(* ===== verification/Elf.v ===== *)
(** * The ELF loader (src/lib/elf/elf.c)

    Reading the headers of an image in memory and copying its segments to
    the addresses they ask for.  loadELF itself, which also needs the file
    system and the heap, is in Kernel.v. *)
From S2P Require Import Prelude Bytes Hexutils Cstring Board Unistd Dma.

Definition ELF_SUCCESS : Z := 0.
Definition ELF_INVALID_EXECUTABLE : Z := 1.

(** The checks of the file header: the magic number, 32 bits, little endian,
    an executable, for ARM. *)
Definition elf_header_ok (data : Z) : M mem bool :=
  let! b0 := load8 (data + 0) in if negb (b0 =? 0x7F) then ret false else
  let! b1 := load8 (data + 1) in if negb (b1 =? 0x45) then ret false else
  let! b2 := load8 (data + 2) in if negb (b2 =? 0x4C) then ret false else
  let! b3 := load8 (data + 3) in if negb (b3 =? 0x46) then ret false else
  let! ei_class := load8 (data + 4) in if ei_class =? 2 then ret false else
  let! ei_data := load8 (data + 5) in if ei_data =? 2 then ret false else
  let! e_type := load8 (data + 0x10) in if negb (e_type =? 2) then ret false else
  let! e_machine := load8 (data + 0x12) in if negb (e_machine =? 0x28) then ret false else
  ret true.

Section Elf.
Context {D : Type} `{HW : Hardware D} `{F : Fuel}.

(** One program header: only PT_LOAD segments are copied, and the rest of
    their memory image is zeroed. *)
Definition load_segment (data e_phoff e_phentsize i : Z) : M (machine D) unit :=
  let offset := u32 (e_phoff + u32 (i * e_phentsize)) in
  let! p_type := in_ram (read_le32 data offset) in
  if negb (p_type =? 1) then ret tt else
  let! p_offset := in_ram (read_le32 data (u32 (offset + 0x04))) in
  let! p_vaddr := in_ram (read_le32 data (u32 (offset + 0x08))) in
  let! p_filesz := in_ram (read_le32 data (u32 (offset + 0x10))) in
  let! p_memsz := in_ram (read_le32 data (u32 (offset + 0x14))) in
  do! memcpy p_vaddr (u32 (data + p_offset)) p_filesz in
  if p_filesz <? p_memsz then
    do! in_ram (memset (u32 (p_vaddr + p_filesz)) 0 (p_memsz - p_filesz)) in ret tt
  else ret tt.

Definition load_segments (data e_phoff e_phentsize e_phnum : Z) : M (machine D) unit :=
  for_loop (Z.to_nat e_phnum) 0 (fun i _ => load_segment data e_phoff e_phentsize i) tt.
End Elf.

(** ** What an image asks for *)

(** The header as the loader checks it. *)
Definition elf_valid (img : list Z) : bool :=
  (le_at 1 img 0 =? 0x7F) && (le_at 1 img 1 =? 0x45) && (le_at 1 img 2 =? 0x4C) && (le_at 1 img 3 =? 0x46) &&
  negb (le_at 1 img 4 =? 2) && negb (le_at 1 img 5 =? 2) && (le_at 1 img 0x10 =? 2) && (le_at 1 img 0x12 =? 0x28).

Definition elf_entry (img : list Z) : Z := le_at 4 img 0x18.
Definition elf_phnum (img : list Z) : Z := le_at 2 img 0x2C.
Definition phdr_offset (img : list Z) (i : Z) : Z := le_at 4 img 0x1C + i * le_at 2 img 0x2A.

(** The bytes a segment puts at its address. *)
Record segment := Segment { seg_addr : Z; seg_data : list Z }.

Definition phdr_segment (img : list Z) (off : Z) : option segment :=
  if le_at 4 img off =? 1 then
    let filesz := le_at 4 img (off + 0x10) in
    Some (Segment (le_at 4 img (off + 0x08))
      (take (Z.to_nat filesz) (drop (Z.to_nat (le_at 4 img (off + 0x04))) img) ++
       replicate (Z.to_nat (le_at 4 img (off + 0x14) - filesz)) 0))
  else None.

Definition segments (img : list Z) : list segment :=
  omap (fun i => phdr_segment img (phdr_offset img i)) (seqZ 0 (elf_phnum img)).

(** The byte at [q] after the segments have been put over a byte [old], in
    their order. *)
Definition seg_byte (q : Z) (old : option Z) (s : segment) : option Z :=
  if (seg_addr s <=? q) && (q <? seg_addr s + Z.of_nat (length (seg_data s)))
  then seg_data s !! Z.to_nat (q - seg_addr s) else old.
Definition image_at (segs : list segment) (q : Z) (old : option Z) : option Z :=
  fold_left (seg_byte q) segs old.

(** The program header at [off] can be read through 16-bit offsets, and its
    segment lies in the file and in mapped memory outside [[lo, hi)]. *)
Definition phdr_ok (lo hi : Z) (m : mem) (img : list Z) (off : Z) : Prop :=
  off + 24 <= Z.of_nat (length img) /\ off + 24 <= 65536 /\
  (le_at 4 img off = 1 ->
     let vaddr := le_at 4 img (off + 0x08) in
     let filesz := le_at 4 img (off + 0x10) in
     let n := Z.max filesz (le_at 4 img (off + 0x14)) in
     le_at 4 img (off + 0x04) + filesz <= Z.of_nat (length img) /\
     vaddr + n < 4294967296 /\ (vaddr + n <= lo \/ hi <= vaddr) /\ mapped m vaddr (vaddr + n)).

Definition elf_ok (lo hi : Z) (m : mem) (img : list Z) : Prop :=
  0x2E <= Z.of_nat (length img) /\
  forall i, 0 <= i < elf_phnum img -> phdr_ok lo hi m img (phdr_offset img i).

(** ** Lemmas *)

Lemma peeks_slice {T} `{ByteStore T} (m : T) p l a k :
  peeks m p (length l) = Some l -> 0 <= a -> a + Z.of_nat k <= Z.of_nat (length l) ->
  peeks m (p + a) k = Some (take k (drop (Z.to_nat a) l)).
Proof.
  intros Hp Ha Hk. replace (length l) with (Z.to_nat a + (k + (length l - Z.to_nat a - k)))%nat in Hp by lia.
  rewrite peeks_app, Z2Nat.id in Hp by done. destruct (peeks m p _) as [l1|] eqn:E1; [|done].
  cbn [mbind option_bind] in Hp. rewrite peeks_app in Hp.
  destruct (peeks m (p + a) k) as [l2|] eqn:E2; [|done]. cbn [mbind option_bind] in Hp.
  destruct (peeks m (p + a + Z.of_nat k) _) as [l3|]; [|done].
  cbn [mbind option_bind] in Hp. injection Hp as <-.
  pose proof (length_peeks _ _ _ _ E1) as L1. pose proof (length_peeks _ _ _ _ E2) as L2.
  rewrite drop_app_length', take_app_length' by lia. done.
Qed.

Lemma image_at_snoc segs s q old : image_at (segs ++ [s]) q old = seg_byte q (image_at segs q old) s.
Proof. apply fold_left_app. Qed.

(** Putting a segment in memory. *)
Lemma writes_seg_byte (m m' : mem) s q :
  writes m (seg_addr s) (seg_data s) m' -> m' !! q = seg_byte q (m !! q) s.
Proof.
  intros [W1 W2]. unfold seg_byte.
  destruct (Z.leb_spec (seg_addr s) q), (Z.ltb_spec q (seg_addr s + Z.of_nat (length (seg_data s))));
    cbn [andb]; try (apply W2; lia).
  rewrite <- (peeks_lookup m' _ _ _ (Z.to_nat (q - seg_addr s)) W1) by lia.
  rewrite Z2Nat.id by lia. unfold peek; cbn. unfold mem_peek. f_equal. lia.
Qed.

Section Image.
Context (m : mem) (data : Z) (img : list Z).
Context (Himg : peeks m data (length img) = Some img) (Hu8 : Forall is_u8 img).

Lemma image_byte h p (Q : Z -> mem -> Prop) :
  0 <= p < Z.of_nat (length img) -> Q (le_at 1 img p) m -> wpg h (load8 (data + p)) Q m.
Proof.
  intros Hp HQ. pose proof (peeks_slice m data img p 1 Himg ltac:(lia) ltac:(lia)) as E. unfold le_at in HQ.
  destruct (take 1 (drop (Z.to_nat p) img)) as [|b [|]] eqn:El;
    [pose proof (length_peeks _ _ _ _ E); done| |pose proof (length_peeks _ _ _ _ E); done].
  cbn [le_combine] in HQ. rewrite Z.mul_0_r, Z.add_0_r in HQ. eapply load8_ok; [|exact HQ].
  cbn [peeks] in E. destruct (peek m (data + p)); [|done]. cbn in E. congruence.
Qed.

Lemma image_word n p : 0 <= p -> p + n <= Z.of_nat (length img) -> p + n <= 65536 -> 0 < n ->
  peeks m (data + u16 p) (Z.to_nat n) = Some (take (Z.to_nat n) (drop (Z.to_nat p) img)) /\
  Forall is_u8 (take (Z.to_nat n) (drop (Z.to_nat p) img)).
Proof.
  intros Hp Hn Hn2 Hn0. rewrite u16_small by (unfold is_u16; lia). split.
  - apply peeks_slice; [done|lia|lia].
  - by apply Forall_take, Forall_drop.
Qed.

Lemma image_le32 p : 0 <= p -> p + 4 <= Z.of_nat (length img) -> p + 4 <= 65536 ->
  read_le32 data p m = Ok (le_at 4 img p, m).
Proof. intros. apply read_le32_ok; by apply (image_word 4 p). Qed.

Lemma image_le16 p : 0 <= p -> p + 2 <= Z.of_nat (length img) -> p + 2 <= 65536 ->
  read_le16 data p m = Ok (le_at 2 img p, m).
Proof. intros. apply read_le16_ok; by apply (image_word 2 p). Qed.

(** The header checks are those of [elf_valid]. *)
Lemma elf_header_ok_eq : 0x2E <= Z.of_nat (length img) -> elf_header_ok data m = Ok (elf_valid img, m).
Proof.
  intros Hl. assert (wp (elf_header_ok data) (fun r m' => r = elf_valid img /\ m' = m) m) as W.
  { unfold elf_header_ok, elf_valid.
    repeat (wp_step; apply image_byte; [lia|];
      match goal with |- context [if negb ?b then _ else _] => destruct b | |- context [if ?b then _ else _] => destruct b end;
      cbn [negb andb]; [try by wp_step|try by wp_step]).
    all: by wp_step. }
  destruct (proj1 (wp_exact _ _ _) W) as (r & m' & E & -> & ->). exact E.
Qed.
End Image.

(** ** Loading *)

Section Loading.
Context {D C : Type} `{HW : Hardware D} `{F : Fuel} `{V : View D C}.
Context `{T : !TimerLaws D C} `{DM : !DmaLaws D C}.
Context (enough : (usleep_fuel (D := D) (C := C) 1000 < fuel)%nat).
Context (enough_dma : (dma_latency D C < fuel)%nat).
Implicit Types s : machine D.

Lemma same_devices_refl (v : io C) : same_devices v v.
Proof. exists (io_time v), (io_latch v), (io_dma v). destruct v; cbn. split; [done|lia]. Qed.

Lemma same_devices_trans (v1 v2 v3 : io C) : same_devices v1 v2 -> same_devices v2 v3 -> same_devices v1 v3.
Proof.
  intros (t & l & d & -> & H1) (t' & l' & d' & -> & H2). cbn in H2. exists t', l', d'. cbn. split; [done|lia].
Qed.

Definition copied s s' : Prop :=
  same_devices (view (dev s)) (view (dev s')) /\ ch_busy (io_dma (view (dev s')) 0) = false.

(** One segment is copied to its address and the rest of it is zeroed. *)
Lemma load_segment_ok s data img lo hi i :
  ch_busy (io_dma (view (dev s)) 0) = false ->
  peeks (ram s) data (length img) = Some img -> Forall is_u8 img ->
  0 <= lo <= data -> data + Z.of_nat (length img) <= hi < 4294967296 ->
  0 <= i -> phdr_ok lo hi (ram s) img (phdr_offset img i) ->
  wp (load_segment data (le_at 4 img 0x1C) (le_at 2 img 0x2A) i) (fun _ s' =>
    copied s s' /\
    match phdr_segment img (phdr_offset img i) with
    | Some sg => writes (ram s) (seg_addr sg) (seg_data sg) (ram s') /\
        (seg_addr sg + Z.of_nat (length (seg_data sg)) <= lo \/ hi <= seg_addr sg)
    | None => ram s' = ram s
    end) s.
Proof.
  intros Hb Himg Hu8 Hlo Hhi Hi (Hn & H16 & Hld). unfold load_segment.
  pose proof (le_at_range 4 img 0x1C Hu8). pose proof (le_at_range 2 img 0x2A Hu8).
  pose proof (Z.mul_nonneg_nonneg i (le_at 2 img 0x2A) Hi ltac:(lia)).
  assert (u32 (le_at 4 img 0x1C + u32 (i * le_at 2 img 0x2A)) = phdr_offset img i) as ->
    by (unfold phdr_offset in *; rewrite (u32_small (i * _)), u32_small by (unfold is_u32; lia); done).
  assert (0 <= phdr_offset img i) as Hoff by (unfold phdr_offset; lia).
  set (off := phdr_offset img i) in *.
  unfold phdr_segment. wp_step. eapply in_ram_pure; [apply (image_le32 (ram s) data img); (done || lia)|].
  destruct (Z.eqb_spec (le_at 4 img off) 1) as [Ht|Ht]; cbn [negb].
  2: { wp_step. split; [|done]. split; [apply same_devices_refl|done]. }
  destruct (Hld Ht) as (Hfile & Hva & Hdis & Hmap). clear Hld. rewrite !(u32_small (off + _)) by (unfold is_u32; lia).
  do 4 (wp_step; eapply in_ram_pure; [apply (image_le32 (ram s) data img); (done || lia)|]).
  pose proof (le_at_range 4 img (off + 0x04) Hu8). pose proof (le_at_range 4 img (off + 0x08) Hu8).
  pose proof (le_at_range 4 img (off + 0x10) Hu8). pose proof (le_at_range 4 img (off + 0x14) Hu8).
  change (256 ^ Z.of_nat 4) with 4294967296 in *.
  set (po := le_at 4 img (off + 0x04)) in *. set (va := le_at 4 img (off + 0x08)) in *.
  set (fs := le_at 4 img (off + 0x10)) in *. set (ms := le_at 4 img (off + 0x14)) in *.
  rewrite (u32_small (data + po)) by (unfold is_u32; lia).
  wp_step. eapply wpg_mono; [apply (memcpy_ok enough enough_dma va (data + po) fs (take (Z.to_nat fs) (drop (Z.to_nat po) img)) s)|].
  1-3: unfold is_u32; lia.
  1: done.
  1: apply peeks_slice; [done|lia|lia].
  1: intros q ?; apply Hmap; lia.
  1: lia.
  intros _ s1 (_ & W1 & S1 & B1). set (bytes := take (Z.to_nat fs) (drop (Z.to_nat po) img)) in *.
  assert (Z.of_nat (length bytes) = fs) as Lb by (unfold bytes; rewrite length_take, length_drop; lia).
  cbn [seg_addr seg_data]. rewrite length_app, length_replicate.
  destruct (Z.ltb_spec fs ms) as [Hbss|Hbss].
  - wp_step. unfold in_ram. wp_step. rewrite (u32_small (va + fs)) by (unfold is_u32; lia).
    eapply wpg_mono; [apply memset_ok; [unfold is_u32; lia|]|].
    { eapply writes_mapped; [exact W1|]. intros q ?; apply Hmap; lia. }
    intros _ m' (_ & W2). wp_step. split; [done|]. cbn [ram]. split; [|lia].
    change (u8 0) with 0 in W2. eapply writes_app; [exact W1|]. by rewrite Lb.
  - wp_step. split; [done|]. rewrite Z2Nat.nonpos by lia. cbn [replicate]. rewrite app_nil_r. split; [done|lia].
Qed.

(** All of them, in the order of the program headers. *)
Lemma load_segments_ok s data img lo hi :
  ch_busy (io_dma (view (dev s)) 0) = false ->
  peeks (ram s) data (length img) = Some img -> Forall is_u8 img ->
  0 <= lo <= data -> data + Z.of_nat (length img) <= hi < 4294967296 -> elf_ok lo hi (ram s) img ->
  wp (load_segments data (le_at 4 img 0x1C) (le_at 2 img 0x2A) (elf_phnum img)) (fun _ s' =>
    copied s s' /\
    (forall q, lo <= q < hi -> ram s' !! q = ram s !! q) /\
    (forall q, q < lo \/ hi <= q -> ram s' !! q = image_at (segments img) q (ram s !! q)) /\
    (forall a b, mapped (ram s) a b -> mapped (ram s') a b)) s.
Proof.
  intros Hb Himg Hu8 Hlo Hhi [_ Hph]. pose proof (le_at_range 2 img 0x2C Hu8). fold (elf_phnum img) in *.
  set (upto i := omap (fun i => phdr_segment img (phdr_offset img i)) (seqZ 0 i)).
  unfold load_segments. eapply wpg_mono.
  - apply (wpg_for False (fun i (_ : unit) s' => 0 <= i /\ copied s s' /\
      (forall q, lo <= q < hi -> ram s' !! q = ram s !! q) /\
      (forall q, q < lo \/ hi <= q -> ram s' !! q = image_at (upto i) q (ram s !! q)) /\
      (forall a b, mapped (ram s) a b -> mapped (ram s') a b))).
    + split; [done|]. split; [|done]. split; [apply same_devices_refl|done].
    + intros i [] s1 Hi (Hi0 & [C1 B1] & In1 & Out1 & M1).
      assert (peeks (ram s1) data (length img) = Some img) as Himg1.
      { rewrite <- Himg. apply peeks_ext. intros q Hq. apply In1. lia. }
      assert (phdr_ok lo hi (ram s1) img (phdr_offset img i)) as Hph1.
      { destruct (Hph i ltac:(lia)) as (? & ? & Hl). split; [done|]. split; [done|]. intros Ht.
        destruct (Hl Ht) as (? & ? & ? & ?). split_and!; try done. by apply M1. }
      assert (upto (i + 1) = upto i ++ match phdr_segment img (phdr_offset img i) with Some sg => [sg] | None => [] end) as Eup.
      { unfold upto. rewrite seqZ_app, omap_app by lia. rewrite Z.add_0_l. change (seqZ i 1) with [0 + i]. cbn [omap list_omap]. rewrite Z.add_0_l. by destruct (phdr_segment _ _). }
      eapply wpg_mono; [by apply (load_segment_ok s1 data img lo hi i)|].
      intros _ s2 ([C2 B2] & W). split; [lia|]. split; [split; [by eapply same_devices_trans|done]|].
      rewrite Eup. destruct (phdr_segment img (phdr_offset img i)) as [sg|].
      * destruct W as [W Hd]. split; [|split].
        -- intros q Hq. rewrite <- In1 by done. apply W. lia.
        -- intros q Hq. rewrite (writes_seg_byte _ _ _ q W), Out1, image_at_snoc by done. done.
        -- intros a b Hab. eapply writes_mapped; [exact W|]. by apply M1.
      * rewrite W, app_nil_r. done.
  - intros [] s' (_ & HC & Hin & Hout & Hm). rewrite Z.add_0_l, Z2Nat.id in Hout by lia. done.
Qed.
End Loading.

### Work to complete
Going through the data, tally the lines containing "Hardware" and report only the result.

### Reply to the task
2